Vicarious Living ... and Writing
Updated: Mar 19
This is the cover of a book I worked on for three siblings.
It’s a book on their mother, Leila. We spent what would have been Leila’s 100th year, meeting whenever we could. It was an eventful year, punctuated with weddings, births, travels, niggling health stuff... Through it all, the book offered a reason for Leila’s children to meet, to remember her, and recall their memories. The cover is my favourite. It was an easy one to choose - it features Leila as a young woman trying a camera, an uncommon gadget at that time. It's a “selfie” from long before that word was coined. I like her look of happy discovery and delight. It sums up the person I got to know from how her children’s memories, a woman who was ahead of her times.
If there’s a favourite among writing projects for me, it's personal histories. These are usually autobiographies or first person accounts that I ghostwrite or help structure and nudge into shape. The reason I like them is a primal one - I get to listen to stories, a peek into another’s life, a most wonderfully vicarious experience.
I am currently working on a personal history of a gentleman who celebrates a milestone this year - 50 years in business. As I listen to him, I am reminded, once again, of how much richness there is in our lives. The value in a personal history project, I feel, lies in the journey one makes, of remembering the past in the company of an interested listener. To see their life transform into a book - that’s an added bonus.

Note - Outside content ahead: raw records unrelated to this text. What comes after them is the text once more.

(* ===== verification/OwnershipSafety.v ===== *)
(** * Exclusive ownership of addresses

    An address of a room never has two owners, whatever the order in which handlers, timers, revocations and failures of the
    stores interleave. The index of multiplexed owners and the subscriptions that sockets hold say the same, and an address
    with a multiplexed owner has no legacy client. Every step only gives addresses up ([gives_up]), except the two
    installations, before which the address was freed in the same segment. *)
From S2P Require Import Prelude Json Storage RateLimit EventLoop Presence DeviceAuthority Rooms Sockets Delivery Multiplexed Listeners.

Definition legacy_entry (g : Registry) (roomId address : string) : option string :=
  u ← clientRecord (clients g) !! roomId; user_sid u address.
Record exclusive (g : Registry) : Prop := {
  entry_held roomId address sid : mux_entry g roomId address = Some sid →
    ∃ sub, subscription_in g sid roomId = Some sub ∧ routingAddress sub = address;
  held_entry sid roomId sub : subscription_in g sid roomId = Some sub →
    sub_roomId sub = roomId ∧ mux_entry g roomId (routingAddress sub) = Some sid;
  one_transport roomId address sid : mux_entry g roomId address = Some sid → legacy_entry g roomId address = None;
  legacy_named roomId address : legacy_entry g roomId address ≠ Some "" }.

(** ** Steps that only give addresses up *)
Record recedes (g g' : Registry) : Prop := {
  rc_exclusive : exclusive g → exclusive g';
  rc_mux roomId address sid : mux_entry g' roomId address = Some sid → mux_entry g roomId address = Some sid;
  rc_legacy roomId address sid : legacy_entry g' roomId address = Some sid → legacy_entry g roomId address = Some sid;
  rc_held sid roomId sub : subscription_in g' sid roomId = Some sub → subscription_in g sid roomId = Some sub }.
#[export] Instance recedes_preorder : PreOrder recedes.
Proof.
  split; [by intros g|]. intros g1 g2 g3 [H1 H2 H3 H4] [K1 K2 K3 K4]. split; eauto.
Qed.
Definition same_owners (g g' : Registry) : Prop :=
  (∀ roomId address, mux_entry g' roomId address = mux_entry g roomId address) ∧
  (∀ roomId address, legacy_entry g' roomId address = legacy_entry g roomId address) ∧
  ∀ sid roomId, subscription_in g' sid roomId = subscription_in g sid roomId.
Lemma same_recedes g g' : same_owners g g' → recedes g g'.
Proof.
  intros (Hm & Hl & Hs). split; [|intros *; rewrite Hm; done|intros *; rewrite Hl; done|intros *; rewrite Hs; done].
  intros [H1 H2 H3 H4]. split; intros *; rewrite ?Hm, ?Hl, ?Hs; [apply H1|apply H2|apply H3|apply H4].
Qed.

Lemma subscription_on_socket g sid f sid' roomId :
  subscription_in (on_socket sid f g) sid' roomId =
  if decide (sid' = sid) then muxSubscriptions (f (default closed_socket (sockets g !! sid))) !! roomId else subscription_in g sid' roomId.
Proof.
  unfold subscription_in, on_socket. cbn. case_decide as E; [subst; by rewrite lookup_insert_eq|by rewrite lookup_insert_ne].
Qed.
Lemma subscription_default g sid roomId : muxSubscriptions (default closed_socket (sockets g !! sid)) !! roomId = subscription_in g sid roomId.
Proof. unfold subscription_in. by destruct (sockets g !! sid). Qed.
Lemma same_on_socket sid f g : (∀ s, muxSubscriptions (f s) = muxSubscriptions s) → same_owners g (on_socket sid f g).
Proof.
  intros Hf. split; [done|]. split; [done|]. intros sid' roomId. rewrite subscription_on_socket. case_decide; [subst|done].
  by rewrite Hf, subscription_default.
Qed.

(** an owner's subscription and its entry *)
Definition remove_owner (sid : string) (sub : MuxRoomSubscription) (g : Registry) : Registry :=
  drop_entry sid sub (drop_subscription sid (sub_roomId sub) g).
Lemma remove_owner_held sid sub g sid' roomId :
  subscription_in (remove_owner sid sub g) sid' roomId =
  if decide (sid' = sid ∧ roomId = sub_roomId sub) then None else subscription_in g sid' roomId.
Proof.
  unfold remove_owner. set (g' := drop_subscription _ _ _).
  assert (subscription_in (drop_entry sid sub g') sid' roomId = subscription_in g' sid' roomId) as ->.
  { unfold drop_entry. by destruct (muxRoomSockets g' !! _). }
  unfold g', drop_subscription. rewrite subscription_on_socket. cbn. destruct (decide (sid' = sid)) as [->|Hn].
  - destruct (decide (roomId = sub_roomId sub)) as [->|Hr]; [by rewrite lookup_delete_eq, decide_True|].
    rewrite lookup_delete_ne, decide_False by naive_solver. apply subscription_default.
  - rewrite decide_False by naive_solver. done.
Qed.
Lemma remove_owner_entry sid sub g roomId address :
  mux_entry (remove_owner sid sub g) roomId address =
  if decide (roomId = sub_roomId sub ∧ address = routingAddress sub ∧ mux_entry g roomId address = Some sid) then None
  else mux_entry g roomId address.
Proof.
  unfold remove_owner, drop_entry, mux_entry, mux_entries. cbn. destruct (muxRoomSockets g !! sub_roomId sub) as [l|] eqn:El.
  - set (l' := if bool_decide _ then _ else _). cbn.
    assert (default [] (match l' with [] => delete (sub_roomId sub) (muxRoomSockets g) | _ => <[sub_roomId sub := l']> (muxRoomSockets g) end
      !! roomId) = if decide (roomId = sub_roomId sub) then l' else default [] (muxRoomSockets g !! roomId)) as ->.
    { destruct (decide (roomId = sub_roomId sub)) as [->|Hr].
      - destruct l'; [by rewrite lookup_delete_eq|by rewrite lookup_insert_eq].
      - destruct l'; [by rewrite lookup_delete_ne|by rewrite lookup_insert_ne]. }
    destruct (decide (roomId = sub_roomId sub)) as [->|Hr]; [rewrite El; cbn|by rewrite decide_False by naive_solver].
    unfold l'. bdec (user_sid l (routingAddress sub) = Some sid).
    + rewrite user_sid_delete. bdec (address = routingAddress sub); [by subst; rewrite decide_True|by rewrite decide_False by naive_solver].
    + by rewrite decide_False by naive_solver.
  - rewrite decide_False; [done|]. intros (-> & _ & H). by rewrite El in H.
Qed.
Lemma remove_owner_clients sid sub g : clients (remove_owner sid sub g) = clients g.
Proof. unfold remove_owner, drop_entry. by destruct (muxRoomSockets _ !! _). Qed.
Lemma remove_owner_recedes sid sub g : subscription_in g sid (sub_roomId sub) = Some sub → recedes g (remove_owner sid sub g).
Proof.
  intros Hs. split.
  - intros [H1 H2 H3 H4]. split; intros *; unfold legacy_entry; rewrite ?remove_owner_clients; try apply H4.
    + rewrite remove_owner_entry. case_decide as Hd; [done|]. intros He. destruct (H1 _ _ _ He) as (x & Hx & Ha). exists x.
      rewrite remove_owner_held, decide_False; [done|]. intros [-> ->]. rewrite Hs in Hx. injection Hx as <-. naive_solver.
    + rewrite remove_owner_held. case_decide as Hd; [done|]. intros Hx. destruct (H2 _ _ _ Hx) as [Hr He]. split; [done|].
      rewrite remove_owner_entry, decide_False; [done|]. intros (-> & Ha & He'). rewrite He in He'. injection He' as ->. naive_solver.
    + rewrite remove_owner_entry. case_decide; [done|]. apply H3.
  - intros *. rewrite remove_owner_entry. by case_decide.
  - intros *. unfold legacy_entry. by rewrite remove_owner_clients.
  - intros *. rewrite remove_owner_held. by case_decide.
Qed.
Lemma delete_client_entry g address roomId sid room a :
  legacy_entry (with_clients (deleteClient (clients g) address roomId sid).2 g) room a =
  if decide (room = roomId ∧ a = address ∧ legacy_entry g room a = Some sid) then None else legacy_entry g room a.
Proof.
  unfold legacy_entry, deleteClient. cbn. destruct (clientRecord (clients g) !! roomId) as [u|] eqn:Eu.
  2: { cbn. rewrite decide_False; [done|]. intros (-> & _ & H). by rewrite Eu in H. }
  destruct (user_sid u address) as [x|] eqn:Ex.
  2: { cbn. rewrite decide_False; [done|]. intros (-> & -> & H). rewrite Eu in H. cbn in H. congruence. }
  bdec (x = sid).
  - subst x. cbn. destruct (decide (room = roomId)) as [->|Hr].
    + rewrite Eu. cbn. transitivity (user_sid (delete_user u address) a).
      { destruct (delete_user u address) eqn:Ed; [by rewrite lookup_delete_eq|by rewrite lookup_insert_eq]. }
      rewrite user_sid_delete. bdec (a = address); [subst; by rewrite decide_True|by rewrite decide_False by naive_solver].
    + rewrite decide_False by naive_solver. destruct (delete_user u address); [by rewrite lookup_delete_ne|by rewrite lookup_insert_ne].
  - cbn. rewrite decide_False; [done|]. intros (-> & -> & E). rewrite Eu in E. cbn in E. congruence.
Qed.
Lemma delete_client_recedes g address roomId sid : recedes g (with_clients (deleteClient (clients g) address roomId sid).2 g).
Proof.
  assert (∀ room a x, legacy_entry (with_clients (deleteClient (clients g) address roomId sid).2 g) room a = Some x → legacy_entry g room a = Some x) as Hd.
  { intros *. rewrite delete_client_entry. by case_decide. }
  split; [|done|exact Hd|done]. intros [H1 H2 H3 H4]. split; [exact H1|exact H2| |].
  - intros * He. apply eq_None_not_Some. intros [x Hx%Hd]. apply H3 in He. congruence.
  - intros * Hx%Hd. by apply H4 in Hx.
Qed.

The first personal history I worked on was for a lady who started an NGO in Bangalore. The initial conversations we had were difficult. Every meeting was emotionally charged. I was also inexperienced and uncomfortable with asking very personal questions. We had a break of six months as she lived abroad and visited India for five weeks twice a year. We kept in touch over email, a few stray conversations, not really discussing ‘the book’. On her next visit, we were both readier, more trusting as we dived into the book. For me, it was also a writing school of sorts. I learnt to work with a protagonist, map plot arcs from life events, tug isolated incidents into the narrative, listen closely to reproduce a voice, and to construct a book.
These days, I enjoy personal histories simply for the opportunity it offers me. I enjoy helping people write their life stories. I enjoy digressing in search of dusty remembrances. I no longer worry about memories that may tumble out, that maybe better left locked away in the deep recesses of our mind. Because, over the years, I have come to trust that we have it in us to make peace with the past.
And yes, sometimes, I am entrusted with secrets. A rare few choose to unburden themselves but more often, it spills out before one can stop oneself. I try and forget them as quickly as I can, reminding myself that I am a writer, not a therapist. I may have permission to be nosey but not to judge or offer advice or worse, opinion. Mine is the happier job of getting to listen, and then tell a story.